A Fork-Join framework on a budget

And by "on a budget" I mean in under 150 lines of code. Commented, no less. Of course this comes with some limitations: I restrict myself to the embarrassingly parallel case where the client code wants to partition a computation equally among identical workers. I also restrict myself to pure OCaml without external dependencies. Furthermore, I have not been entirely diligent with either my error checking or my portability: this code is tested under Mac OS X, although I expect it should work on any Unix-like operating system. With those caveats in place, the framework responds to the following signature:

type ('a, 'b, 'c, 'd) worker =
    int -> ('a, 'b, 'c) Bigarray.Array1.t -> 'd -> unit

type ('a, 'b, 'c, 'd) pool

val create : int -> ('a, 'b, 'c, 'd) worker ->
    ('a, 'b, 'c) Bigarray.Array1.t -> ('a, 'b, 'c, 'd) pool

val close : ('a, 'b, 'c, 'd) pool -> unit

val iter : ('a, 'b, 'c, 'd) pool -> 'd array -> unit

A worker represents the code identified by id that will compute on shmem by taking args. A pool is set up by a call to create k worker array and will contain k such workers whose results will be delivered on a client array. The work on N arguments is distributed by iter pool arguments in an N-k fashion, such that as soon as a worker is finished it can be rescheduled with another work unit. The types are complicated by the parametricity over the Bigarrays used for input-output, but this affords type safety and computational flexibility.

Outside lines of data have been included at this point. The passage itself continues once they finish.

Lemma upload_answered_without_json_shows_undefined_rows_witness :
  let w := Replies.worldParsing "[rows]" (VArray Replies.sheetRows) in
  let fetchUpload :=
    fun _ : CsvUpload.UploadRequest => Returned (Replies.okResponse "Workflow was started") in
  let st' := handleCsvSubmit Replies.plainEngine w fetchUpload None Replies.reportChosen in
  success st' = Some (VString "Workflow was started (undefined rows processed)")
  /\ error st' = None
  /\ navigateScheduled st' = true
  /\ loading st' = false.
Proof.
  intros w fetchUpload.
  apply (upload_answered_without_json_shows_undefined_rows
           Replies.plainEngine w fetchUpload None Replies.reportChosen
           Replies.report "EmployeeID,Amount" (Some "id-token")
           (Replies.okResponse "Workflow was started") "Workflow was started");
    try reflexivity.
  right. exists (ErrorObject "Unexpected token in JSON"). reflexivity.
Defined.

(** X22. An upload whose answer lists the validated rows is shown with
    their number, twice: in the message of [submitExpenseCSV] and in the
    count the page appends; with no row the message is the plain one,
    followed by (0 rows processed). *)
Theorem upload_with_validated_rows_shows_their_number
    (engine : Engine) (w : World)
    (fetchUpload : CsvUpload.UploadRequest -> outcome Response)
    (role : option UserRole) (st : PageState)
    (file : CsvUpload.File) (data : string) (token : option string)
    (response : Response) (responseText : string)
    (result body : value) (rows : list value) :
  csvFile st = Some file ->
  csvFileData st = Some data ->
  getIdToken w = Returned token ->
  fetchUpload
    {| CsvUpload.uploadUrl := N8N_BASE_URL w ++ "/webhook/Lighthouse-input";
       CsvUpload.uploadMethod := "POST";
       CsvUpload.formData :=
         CsvUpload.uploadForm
           {| CsvUpload.fileName := CsvUpload.fileName file;
              CsvUpload.fileType := CsvUpload.fileType file;
              CsvUpload.fileData := data |}
           (match role with Some r => r | None => Employee end) token |}
  = Returned response ->
  ok response = true ->
  N8nClient.text response = Returned responseText ->
  isEmpty responseText || isEmpty (trim responseText) = false ->
  JSON_parse w responseText = Returned result ->
  CsvUpload.extractBody result = Returned body ->
  getOptional body "allowed" <> VBool false ->
  getOptional body "validated_data" = VArray rows ->
  (Z.of_nat (List.length rows) < 2 ^ 32)%Z ->
  let rowCount := N_toString (N.of_nat (List.length rows)) in
  success (handleCsvSubmit engine w fetchUpload role st)
  = Some (VString (match rows with
                   | [] => "File uploaded and processed successfully (0 rows processed)"
                   | _ :: _ => "Successfully processed " ++ rowCount
                               ++ " expense(s) (" ++ rowCount ++ " rows processed)"
                   end)).
Proof.
  intros Hfile Hdata Htoken Hfetch Hok Htext Hblank Hparse Hbody Hallowed Hrows Hfew.
  destruct (upload_of_an_ok_answer engine w fetchUpload _ _ token response responseText
              Htoken Hfetch Hok Htext) as [_ Hfull].
  destruct (Hfull Hblank) as [_ Hparsed].
  destruct (extractBody_not_nullish _ _ Hbody) as [Hnull Hundef].
  assert (Hresult :
    CsvUpload.resultOfParsed engine result
    = Returned
        {| CsvUpload.success := true;
           CsvUpload.message :=
             VString (if negb (Nat.eqb (List.length rows) 0)
                      then "Successfully processed "
                           ++ N_toString (N.of_nat (List.length rows)) ++ " expense(s)"
                      else "File uploaded and processed successfully");
           CsvUpload.validatedRows := VNumber (ofNat (List.length rows));
           CsvUpload.errors := VUndefined |}).
  { unfold CsvUpload.resultOfParsed. rewrite Hbody. cbn [bind].
    rewrite (get_not_nullish body "allowed" Hnull Hundef). cbn [bind].
    destruct (strictEq (getOptional body "allowed") (VBool false)) eqn:Hstrict.
    - apply strictEq_false_iff in Hstrict. congruence.
    - rewrite Hrows, validated_count_of_rows, greaterThanZero_ofNat. cbn [bind].
      destruct rows as [| row rows]; [reflexivity |].
      cbn [Nat.eqb negb List.length]. unfold ToString.
      cbn [toStringThrows bind textOf]. rewrite numberText_ofNat by (cbn [List.length] in *; lia).
      reflexivity. }
  cbv zeta. unfold handleCsvSubmit. rewrite Hfile, Hdata.
  rewrite (Hparsed _ _ Hparse Hresult).
  cbn [CsvUpload.success CsvUpload.message CsvUpload.validatedRows].
  unfold ToString. cbn [toStringThrows bind textOf].
  rewrite numberText_ofNat by lia. cbn [success].
  destruct rows as [| row rows]; [reflexivity |].
  cbn [List.length Nat.eqb negb].
  rewrite !string_app_assoc. reflexivity.
Qed.

Lemma upload_with_validated_rows_shows_their_number_witness :
  let answer := VObject [ ("allowed", VBool true);
                          ("validated_data", VArray Replies.sheetRows) ] in
  let w := Replies.worldParsing "{validated}" (VArray [ VObject [ ("body", answer) ] ]) in
  let fetchUpload :=
    fun _ : CsvUpload.UploadRequest => Returned (Replies.okResponse "{validated}") in
  success (handleCsvSubmit Replies.plainEngine w fetchUpload (Some Admin)
             Replies.reportChosen)
  = Some (VString "Successfully processed 2 expense(s) (2 rows processed)").
Proof.
  intros answer w fetchUpload.
  apply (upload_with_validated_rows_shows_their_number
           Replies.plainEngine w fetchUpload (Some Admin) Replies.reportChosen
           Replies.report "EmployeeID,Amount" (Some "id-token")
           (Replies.okResponse "{validated}") "{validated}"
           (VArray [ VObject [ ("body", answer) ] ]) answer Replies.sheetRows);
    try reflexivity.
  discriminate.
Defined.

(** X23. [handleCsvChange] sets the file at once and its bytes when the
    read has settled.  A selection that runs alone leaves both there or both
    missing, and a failed read counts as no file: [handleCsvSubmit] then
    asks for one, whatever the network would answer.  While a read is under
    way the page holds the new file with the bytes it had before; and when
    a second file is chosen during the read of a first whose read settles
    last, the page ends with the second file and the bytes of the first. *)
Theorem file_and_bytes_are_set_in_two_steps
    (st : PageState) (fileA fileB : CsvUpload.File) (bytesA bytesB : string)
    (file : option CsvUpload.File) (read : outcome string) :
  (let alone := handleCsvChange file read st in
   (csvFile alone = None <-> csvFileData alone = None)
   /\ (forall chosen,
         csvFile alone = Some chosen ->
         file = Some chosen
         /\ exists bytes, read = Returned bytes /\ csvFileData alone = Some bytes)
   /\ (forall engine w fetchUpload role,
         csvFile alone = None ->
         let submitted := handleCsvSubmit engine w fetchUpload role alone in
         error submitted = Some (VString "Please select a CSV file to upload.")
         /\ success submitted = None))
  /\ (let reading := handleCsvChangeBegins (Some fileB) st in
      csvFile reading = Some fileB /\ csvFileData reading = csvFileData st)
  /\ (let overlapped :=
        handleCsvChangeSettles (Returned bytesA)
          (handleCsvChangeSettles (Returned bytesB)
             (handleCsvChangeBegins (Some fileB)
                (handleCsvChangeBegins (Some fileA) st))) in
      csvFile overlapped = Some fileB /\ csvFileData overlapped = Some bytesA)
  /\ (forall t,
        let failed := handleCsvChangeSettles (Threw t) st in
        csvFile failed = None /\ csvFileData failed = None
        /\ error failed = Some (VString "Failed to read file. Please try again.")).
Proof.
  split; [| repeat split].
  cbv zeta. unfold handleCsvChange, handleCsvChangeSettles, handleCsvChangeBegins.
  destruct file as [f |]; [destruct read as [bytes | t] |]; cbn.
  - split; [split; discriminate |].
    split; [intros chosen [= <-]; split; [reflexivity | now exists bytes] |].
    discriminate.
  - split; [split; reflexivity |].
    split; [discriminate |].
    intros. repeat split.
  - split; [split; reflexivity |].
    split; [discriminate |].
    intros. repeat split.
Qed.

Note: I present the following code in a standalone fashion, but it is imperative to hide it behind the given signature to ensure its type safety. Essentially the type variables are phantom types that ensure that all applications are sound; in particular it is the only way to ensure the type-safe use of marshaling.

The computation is organized with the main program as the leader of k child processes. The communication is arranged over a mailbox abstraction:

type mbox = {
  pid  : int;
  infd : Unix.file_descr;
  inch : in_channel;
  otch : out_channel;

An mbox records the process ID of the worker process (or 0 for the controller) and a pair of input-output channels used for communication. The mbox also keeps the underlying descriptor for the input channel as an optimization. Creating an mbox is straightforward:

let make_mbox pid infd otfd =
  { pid  = pid;
    infd = infd;
    inch = Unix.in_channel_of_descr  infd;
    otch = Unix.out_channel_of_descr otfd; }

Closing an mbox abstracts away waiting on the child process to clean up properly all resources associated with the forking:

let close_mbox mbox =
  if mbox.pid != 0 then
    ignore (Unix.waitpid [Unix.WNOHANG] mbox.pid);
  (* The file descriptor is closed through its channel *)
  close_in  mbox.inch;
  close_out mbox.otch

Messages are sent and received over mboxes using marshaling:

let sendval mbox v =
  Marshal.to_channel mbox.otch v [Marshal.No_sharing];
  flush mbox.otch

and recvval mbox = Marshal.from_channel mbox.inch

(Note a potential pitfall here: it is imperative to flush the output channel if the other end is to receive anything). The meat of the abstraction is the ability to wait on one or more mboxes for readiness to receive messages:

let select_mbox mboxes =
  let inset = List.map (fun mbox -> mbox.infd) mboxes in
  let ready, _, _ = Unix.select inset [] [] (-1.) in
  List.partition (fun mbox -> List.memq mbox.infd ready) mboxes

This is where the optimization of having the file descriptor at hand comes into play: select waits forever on the passed-in mboxes until some can be read from, and partitions them into a ready-busy pair of lists. This completes the communications framework. Now, a worker is concrete, as explained above:

type ('a, 'b, 'c, 'd) worker =
    int -> ('a, 'b, 'c) Bigarray.Array1.t -> 'd -> unit

These workers are structured as actors. They receive a work unit or a command to stop, and reply with a result or with an exception:

type 'a cmd = Work of 'a | Stop
 and 'a res = Done of 'a | Fail of exn

A worker must react to Work requests by performing the intended computation until it is told to Stop:

let make_worker worker i shmem =
  let rec react mbox = match recvval mbox with
  | Work a ->
    let res = try Done (worker i shmem a) with e -> Fail e in
    sendval mbox res;
    react mbox
  | Stop   -> close_mbox mbox; exit 0
  in (* … *)

Of course, before it can do anything useful a child and its parent are to part:

  (* … *)
  let in0, ot0 = Unix.pipe () (* parent read , child write *)
  and in1, ot1 = Unix.pipe () (* parent write, child read  *)
  match Unix.fork () with
  |  -1 -> List.iter Unix.close [in0; in1; ot0; ot1]; failwith "fork"
  |   0 ->
    List.iter Unix.close [in0; ot1];
    react (make_mbox 0 in1 ot0)
  | pid ->
    List.iter Unix.close [ot0; in1];
    make_mbox pid in0 ot1

This is the classic popen Unix pattern. Another traditional Unix-ism is for the parent to catch up with all prodigal children to clean after them:

let rec wait_all () =
    let pid, _ = Unix.waitpid [] 0 in
    if pid != 0 then wait_all ()
  with Unix.Unix_error (Unix.ECHILD, _, _) -> ()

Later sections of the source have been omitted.